Sponsored by John James (R-MI)
What it does
This bill would require the Department of Energy (DOE) to conduct ongoing assessments of critical energy resources — defined as energy resources essential to the U.S. energy sector whose supply chains are vulnerable to disruption. DOE would be required to evaluate domestic supply chain vulnerabilities, production capacity constraints, federal regulations affecting production or importation, reliance on imports, and efforts by adversarial nations to exploit these markets. DOE would also be required to develop strategies to strengthen supply chains, create substitutes for critical energy resources, and improve recycling and reuse technologies.
Who benefits
U.S. energy companies and manufacturers that depend on stable supplies of critical minerals and energy resources. Domestic mining and processing industries that could see increased federal support or reduced regulatory barriers. Technology and clean energy sectors (e.g., electric vehicle, battery, and solar manufacturers) that rely on critical minerals. National security and defense contractors dependent on uninterrupted energy resource supply chains. Workers in domestic extraction and processing industries. Recycling and materials technology firms that could benefit from DOE-funded development efforts.
Who is hurt
Foreign suppliers — particularly those in adversarial nations — whose market position could be weakened by U.S. supply chain diversification efforts. Environmental and conservation groups concerned that accelerating domestic production of critical minerals could increase land disturbance, water use, and habitat disruption. Communities near potential new mining or processing sites that may face environmental or public health impacts. Importers and trading companies whose business models depend on existing international supply arrangements. Federal agencies and DOE staff who would bear new administrative and reporting burdens.
Supporters argue
Supporters argue that the United States is dangerously dependent on foreign sources — particularly China — for critical minerals essential to both the energy sector and national defense, and that this dependence creates strategic vulnerabilities. They contend that requiring DOE to systematically assess and address these vulnerabilities is a prudent, low-cost step toward energy security, pointing to documented cases where China has restricted exports of rare earth elements and other critical materials to exert geopolitical leverage. They further argue that developing domestic substitutes and recycling technologies would reduce long-term import dependence without mandating specific production outcomes.
Opponents argue
Opponents argue that the bill's broad, open-ended mandate — requiring DOE to assess "federal regulations affecting domestic production" — could be used to justify rolling back environmental protections under the guise of supply chain security, without clear statutory guardrails. They contend that the bill lacks specific metrics, timelines, or enforceable outcomes, making it more of a directive to study problems than a meaningful solution, and that similar assessments have been ordered by executive action without producing significant supply chain improvements. They further argue that accelerating domestic extraction without robust environmental standards could shift costs onto local communities and ecosystems.
Constitutional context
The bill delegates new assessment and strategy functions to DOE under Congress's Commerce Clause authority (Art.

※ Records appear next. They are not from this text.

(* ===== verification/Portmap.v ===== *)
(** The forwarding of the node's port by the home router
    (internal/portmap/portmap.go): one request in each protocol, choosing a
    usable mapping, keeping it and giving it back.

    The NAT-PMP and UPnP clients are third-party: their answers are arguments. *)
From stdpp Require Import base list strings.
From Stdlib Require Import ZArith Lia.
From S2P Require Import Prelude GoStrings Netip.

Open Scope Z_scope.

Module portmap.

Definition Lifetime : Z := Hour.
Definition cgnat : Prefix := MkPrefix (Addr4 (100 * 2 ^ 24 + 64 * 2 ^ 16)) 10.

Definition usable (a : Addr) : bool := IsValid a && IsGlobalUnicast a && negb (IsPrivate a) && negb (Contains cgnat a).

(** ** One request *)

(** NAT-PMP: the external address, and for a mapping the external port and the lifetime in seconds. *)
Definition pmp_add (ext : option bytes) (mapping : option (Z * Z)) : option (AddrPort * Z) :=
  ip ← ext; m ← mapping; Some (MkAddrPort (AddrFrom4 ip) m.1, m.2 * Second).

(** UPnP: the local and the external address, and whether a mapping with a lease is accepted. *)
Definition upnp_add (local : option Addr) (ext : option bytes) (accepts : Z -> bool) (port lifetime : Z) : option (AddrPort * Z) :=
  _ ← local; e ← ext; ip ← ParseAddr e;
  if accepts (u32 (lifetime / Second)) || accepts 0 then Some (MkAddrPort (Unmap ip) port, lifetime) else None.

(** ** Keeping a mapping *)

(** A protocol the router speaks: its number. *)
Notation mapper := nat.

Inductive event : Type :=
  | EChange (a : AddrPort)     (* onChange *)
  | EAdd (m : mapper) | ERemove (m : mapper) (external : Z) | ESleep (d : Z).

(** What the router's protocols answer to a request, in the order of [discover]. *)
Fixpoint establish (answers : list (mapper * option (AddrPort * Z))) : list event * option (mapper * AddrPort * Z) :=
  match answers with
  | [] => ([], None)
  | (m, r) :: answers =>
    match r with
    | None => let '(es, o) := establish answers in (EAdd m :: es, o)
    | Some (ext, life) =>
      if negb (usable (ap_addr ext))
      then let '(es, o) := establish answers in (EAdd m :: ERemove m (ap_port ext) :: es, o)
      else ([EAdd m], Some (m, ext, if life <=? 0 then Lifetime else life))
    end
  end.

Inductive phase : Type := Searching | Holding (m : mapper) (ext : AddrPort) (life : Z) | Stopped.
Record state := MkState { current : AddrPort; retry : Z; ph : phase }.

Definition start : state := MkState AddrPortZero Minute Searching.

Definition set (a : AddrPort) (current : AddrPort) : list event := if bool_decide (a = current) then [] else [EChange a].

(** What happens next. In [Searching] [discover] and the requests answer; while
    it sleeps the context may end ([alive] false). In [Holding] it sleeps for
    half the lifetime, then the renewal is answered; [after]: does the context live
    after a failed one? *)
Record input := MkInput { answers : list (mapper * option (AddrPort * Z)); alive : bool; renewal : option (AddrPort * Z); after : bool }.

Definition step (s : state) (i : input) : list event * state :=
  match ph s with
  | Searching =>
    match establish (answers i) with
    | (es, None) =>
      (es ++ set AddrPortZero (current s) ++ [ESleep (retry s)],
       MkState AddrPortZero (Z.min (retry s * 2) (30 * Minute)) (if alive i then Searching else Stopped))
    | (es, Some (m, ext, life)) => (es ++ set ext (current s), MkState ext Minute (Holding m ext life))
    end
  | Holding m ext life =>
    if negb (alive i) then ([ESleep (Z.quot life 2); ERemove m (ap_port ext)], MkState (current s) (retry s) Stopped)
    else
      match renewal i with
      | None => ([ESleep (Z.quot life 2); EAdd m], MkState (current s) (retry s) (if after i then Searching else Stopped))
      | Some (ext', life') =>
        (ESleep (Z.quot life 2) :: EAdd m :: set ext' (current s), MkState ext' (retry s) (Holding m ext' life'))
      end
  | Stopped => ([], s)
  end.

Fixpoint Run (s : state) (ins : list input) : list event * state :=
  match ins with
  | [] => ([], s)
  | i :: ins => let '(es, s) := step s i in let '(es', s) := Run s ins in (es ++ es', s)
  end.

(** ** Lemmas *)

(** A request that failed, or whose unusable mapping was given back. *)
Definition given_back (es : list event) (a : mapper * option (AddrPort * Z)) : Prop :=
  match a.2 with Some (e, _) => usable (ap_addr e) = false /\ ERemove a.1 (ap_port e) ∈ es | None => True end.

Lemma given_back_mono es es' l : (forall e, e ∈ es -> e ∈ es') -> Forall (given_back es) l -> Forall (given_back es') l.
Proof.
  intros He H. eapply Forall_impl; [exact H |]. intros [m [[e life] |]]; [| done]. unfold given_back. simpl. intros [? ?]. auto.
Qed.

Lemma establish_spec answers : let '(es, o) := establish answers in
  Forall (fun e => match e with EAdd _ | ERemove _ _ => True | _ => False end) es
  /\ match o with
     | Some (m, ext, life) => exists pre post life', answers = pre ++ (m, Some (ext, life')) :: post
         /\ usable (ap_addr ext) = true /\ 0 < life /\ (0 < life' -> life = life')
         /\ Forall (given_back es) pre
     | None => Forall (given_back es) answers
     end.
Proof.
  induction answers as [| [m [[ext life] |]] answers IH]; simpl; [done | |].
  - destruct (usable (ap_addr ext)) eqn:Hu; simpl.
    + split; [by repeat constructor |]. exists [], answers, life. split_and!; try done; destruct (Z.leb_spec life 0); unfold Lifetime, Hour, Minute, Second; lia.
    + destruct (establish answers) as [es o]. destruct IH as [Hes IH]. split; [by repeat constructor |].
      assert (forall e, e ∈ es -> e ∈ EAdd m :: ERemove m (ap_port ext) :: es) as Hsub by (intros e He; by do 2 right).
      assert (ERemove m (ap_port ext) ∈ EAdd m :: ERemove m (ap_port ext) :: es) as Hhere by (right; by left).
      destruct o as [[[m' ext'] life'] |].
      * destruct IH as (pre & post & l' & -> & Hu' & Hl & Hl' & Hpre). exists ((m, Some (ext, life)) :: pre), post, l'. split_and!; try done.
        constructor; [done | by apply (given_back_mono es)].
      * constructor; [done | by apply (given_back_mono es)].
  - destruct (establish answers) as [es o]. destruct IH as [Hes IH]. split; [by constructor |].
    assert (forall e, e ∈ es -> e ∈ EAdd m :: es) as Hsub by (intros e He; by right). destruct o as [[[m' ext'] life'] |].
    * destruct IH as (pre & post & l' & -> & Hu' & Hl & Hl' & Hpre). exists ((m, None) :: pre), post, l'. split_and!; try done.
      constructor; [done | by apply (given_back_mono es)].
    * constructor; [done | by apply (given_back_mono es)].
Qed.

Definition changes (es : list event) : list AddrPort := omap (fun e => match e with EChange a => Some a | _ => None end) es.

(** Each address reported differs from the one before, and the last is the current one. *)
Fixpoint alternates (a : AddrPort) (l : list AddrPort) : Prop :=
  match l with [] => True | b :: l => b <> a /\ alternates b l end.

Lemma alternates_app a l l' : alternates a (l ++ l') <-> alternates a l /\ alternates (default a (last l)) l'.
Proof.
  revert a. induction l as [| b l IH]; intros a; [simpl; tauto |]. cbn [alternates app]. rewrite IH, last_cons. destruct (last l); simpl; tauto.
Qed.

Lemma last_app_default {A} (a : A) l l' : default a (last (l ++ l')) = default (default a (last l)) (last l').
Proof.
  destruct l' as [| b l' _] using rev_ind; [by rewrite app_nil_r |]. by rewrite app_assoc, !last_snoc.
Qed.

Lemma changes_quiet es : Forall (fun e => match e with EAdd _ | ERemove _ _ => True | _ => False end) es -> changes es = [].
Proof. induction 1 as [| [] es H _ IH]; try done. Qed.

Lemma changes_app a b : changes (a ++ b) = changes a ++ changes b.
Proof. apply omap_app. Qed.

Lemma set_changes a c : alternates c (changes (set a c)) /\ default c (last (changes (set a c))) = a.
Proof. unfold set. case_bool_decide; [by subst | by simpl]. Qed.

(** What each step keeps. *)
Record inv (s : state) : Prop := {
  inv_retry : Minute <= retry s <= 30 * Minute;
  inv_current : match ph s with Holding _ ext _ => current s = ext | _ => True end }.

Lemma step_spec s i : inv s -> let '(es, s') := step s i in
  inv s' /\ alternates (current s) (changes es) /\ default (current s) (last (changes es)) = current s'.
Proof.
  intros [Hr Hc]. unfold step. destruct (ph s) as [| m ext life |] eqn:Hph.
  - pose proof (establish_spec (answers i)) as He. destruct (establish (answers i)) as [es [[[m ext] life] |]]; destruct He as [Hes _].
    + rewrite changes_app, (changes_quiet es) by done. simpl. destruct (set_changes ext (current s)). split; [| done].
      constructor; [simpl; unfold Minute, Second; lia | done].
    + rewrite !changes_app, (changes_quiet es) by done. simpl. rewrite app_nil_r. destruct (set_changes AddrPortZero (current s)). split; [| done].
      constructor; [simpl; unfold Minute, Second in *; lia | simpl; by destruct (alive i)].
  - destruct (alive i); simpl; [| split; [by constructor | done]]. destruct (renewal i) as [[ext' life'] |]; simpl.
    + destruct (set_changes ext' (current s)). split; [by constructor | done].
    + split; [constructor; [done | by destruct (after i)] | done].
  - simpl. split; [constructor; [done | by rewrite Hph] | done].
Qed.

Lemma Run_spec ins : forall s, inv s -> let '(es, s') := Run s ins in
  inv s' /\ alternates (current s) (changes es) /\ default (current s) (last (changes es)) = current s'.
Proof.
  induction ins as [| i ins IH]; intros s Hs; [simpl; done |]. simpl. pose proof (step_spec s i Hs) as H1. destruct (step s i) as [es s1].
  destruct H1 as (Hs1 & Ha & Hl). specialize (IH s1 Hs1). destruct (Run s1 ins) as [es' s2]. destruct IH as (Hs2 & Ha' & Hl').
  split; [done |]. rewrite changes_app, alternates_app, last_app_default, Hl. done.
Qed.

Definition waits (es : list event) : list Z := omap (fun e => match e with ESleep d => Some d | _ => None end) es.

Lemma mapping_start_inv : inv start.
Proof. constructor; [unfold start; simpl; unfold Minute, Second; lia | done]. Qed.

(** whatever the router answers and whenever the node stops, every address
    reported differs from the one before, the last one reported is the one held
    and "none" once a search fails; a search holds the first mapping with an
    address of the internet, after giving back every other one it got, or waits
    between one minute and half an hour; and a node stopped while it holds a
    mapping gives it back. *)
Theorem Run_sound ins : let '(es, s) := Run start ins in
  alternates AddrPortZero (changes es) /\ default AddrPortZero (last (changes es)) = current s
  /\ forall i, let '(es', s') := step s i in
     match ph s with
     | Searching =>
       match ph s' with
       | Holding m ext life => current s' = ext /\ usable (ap_addr ext) = true /\ 0 < life
           /\ exists pre post life', answers i = pre ++ (m, Some (ext, life')) :: post /\ Forall (given_back es') pre
       | _ => current s' = AddrPortZero /\ Forall (given_back es') (answers i)
           /\ exists d, waits es' = [d] /\ Minute <= d <= 30 * Minute /\ (retry s = d /\ retry s' = Z.min (2 * d) (30 * Minute))
       end
     | Holding m ext life => current s = ext /\ (alive i = false -> ERemove m (ap_port ext) ∈ es' /\ ph s' = Stopped)
     | Stopped => es' = [] /\ s' = s
     end.
Proof.
  pose proof (Run_spec ins start mapping_start_inv) as H. destruct (Run start ins) as [es s]. destruct H as ([Hr Hc] & Ha & Hl).
  split; [exact Ha |]. split; [exact Hl |]. intros i. unfold step. destruct (ph s) as [| m ext life |] eqn:Hph; [| | done].
  - pose proof (establish_spec (answers i)) as He. destruct (establish (answers i)) as [es' [[[m ext] life] |]]; destruct He as [Hes He]; simpl.
    + destruct He as (pre & post & l' & Heq & Hu & Hlife & _ & Hpre). split_and!; try done. exists pre, post, l'. split; [done |].
      eapply given_back_mono; [| exact Hpre]. intros e Hin. apply elem_of_app. by left.
    + assert (Forall (given_back (es' ++ set AddrPortZero (current s) ++ [ESleep (retry s)])) (answers i)) as Hall.
      { eapply given_back_mono; [| exact He]. intros e Hin. apply elem_of_app. by left. }
      assert (waits (es' ++ set AddrPortZero (current s) ++ [ESleep (retry s)]) = [retry s]) as Hw.
      { unfold waits. rewrite !omap_app. assert (omap (fun e => match e with ESleep d => Some d | _ => None end) es' = []) as ->.
        { clear -Hes. induction Hes as [| [] es H _ IH]; try done. }
        unfold set. by case_bool_decide. }
      destruct (alive i); simpl; (split; [done |]; split; [done |]; exists (retry s); split; [done |]; split; [done |]; split; [done | f_equal; lia]).
  - destruct (alive i); simpl.
    + destruct (renewal i) as [[ext' life'] |]; done.
    + split; [done |]. intros _. split; [right; by left | done].
Qed.

(** Only the first mapping is checked: after a renewal any address is reported,
    and a granted lifetime of zero is renewed at once, again and again. *)
Theorem renewal_unchecked m ext life cur r ext' n :
  let again := MkInput [] true (Some (ext', 0)) true in
  let '(es, s) := Run (MkState cur r (Holding m ext life)) (again :: replicate n again) in
  s = MkState ext' r (Holding m ext' 0) /\ waits es = Z.quot life 2 :: replicate n 0 /\ (ext' <> cur -> EChange ext' ∈ es).
Proof.
  cbv zeta. set (again := MkInput [] true (Some (ext', 0)) true).
  assert (forall k, Run (MkState ext' r (Holding m ext' 0)) (replicate k again)
    = (concat (replicate k [ESleep 0; EAdd m]), MkState ext' r (Holding m ext' 0))) as Hrun.
  { induction k as [| k IH]; [done |]. simpl. unfold set. rewrite bool_decide_eq_true_2 by done. simpl. by rewrite IH. }
  assert (forall k, waits (concat (replicate k [ESleep 0; EAdd m])) = replicate k 0) as Hw by (induction k as [| k IH]; [done | simpl; by rewrite IH]).
  simpl. rewrite Hrun. split; [done |]. split.
  - simpl. f_equal. unfold waits in *. rewrite omap_app, Hw. unfold set. by case_bool_decide.
  - intros Hne. unfold set. rewrite bool_decide_eq_false_2 by done. simpl. right. right. by left.
Qed.

(** A node stopped during a renewal that fails for it leaves the mapping behind. *)
Theorem stop_during_renewal m ext life cur r :
  step (MkState cur r (Holding m ext life)) (MkInput [] true None false)
  = ([ESleep (Z.quot life 2); EAdd m], MkState cur r Stopped).
Proof. reflexivity. Qed.

(** ** A router behind another NAT, with a second protocol that works *)

Module example.

Definition inner : AddrPort := MkAddrPort (Addr4 (192 * 2 ^ 24 + 168 * 2 ^ 16 + 257)) 4790.
Definition outer : AddrPort := MkAddrPort (Addr4 (203 * 2 ^ 24 + 113 * 2 ^ 8 + 5)) 4790.
Definition found : input := MkInput [(0%nat, Some (inner, Lifetime)); (1%nat, Some (outer, 0))] true None true.
Definition stop : input := MkInput [] false None true.

Lemma Run_sound_witness :
  Run start [found] = ([EAdd 0%nat; ERemove 0%nat 4790; EAdd 1%nat; EChange outer], MkState outer Minute (Holding 1%nat outer Lifetime))
  /\ ERemove 1%nat 4790 ∈ (step (MkState outer Minute (Holding 1%nat outer Lifetime)) stop).1.
Proof.
  assert (Run start [found] = ([EAdd 0%nat; ERemove 0%nat 4790; EAdd 1%nat; EChange outer], MkState outer Minute (Holding 1%nat outer Lifetime))) as Hr by (vm_compute; reflexivity).
  split; [exact Hr |]. pose proof (Run_sound [found]) as H. rewrite Hr in H. destruct H as (_ & _ & H). specialize (H stop).
  destruct (step (MkState outer Minute (Holding 1%nat outer Lifetime)) stop) as [es s]. destruct H as [_ H]. by apply H.
Defined.

End example.

End portmap.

I, §8, cl. 3) and the Necessary and Proper Clause (Art. I, §8, cl. 18). Because the bill directs DOE to evaluate existing federal regulations affecting production, any resulting regulatory changes would face heightened judicial scrutiny under Loper Bright v. Raimondo (2024), which requires courts to independently assess whether agency actions are clearly authorized by statute rather than deferring to agency interpretation.
Checks and balances
The executive branch (DOE) gains new assessment and strategy-development authority; Congress retains oversight through appropriations and reporting requirements, and courts would independently review any downstream regulatory actions under the post-Loper Bright standard.
Historical precedent
The Energy Policy Act of 2020 and executive orders (e.g., E.O. 13953, 2020; E.O. 14017, 2021) previously directed federal agencies to assess critical mineral supply chains, establishing a direct legislative and administrative precedent for this type of mandate.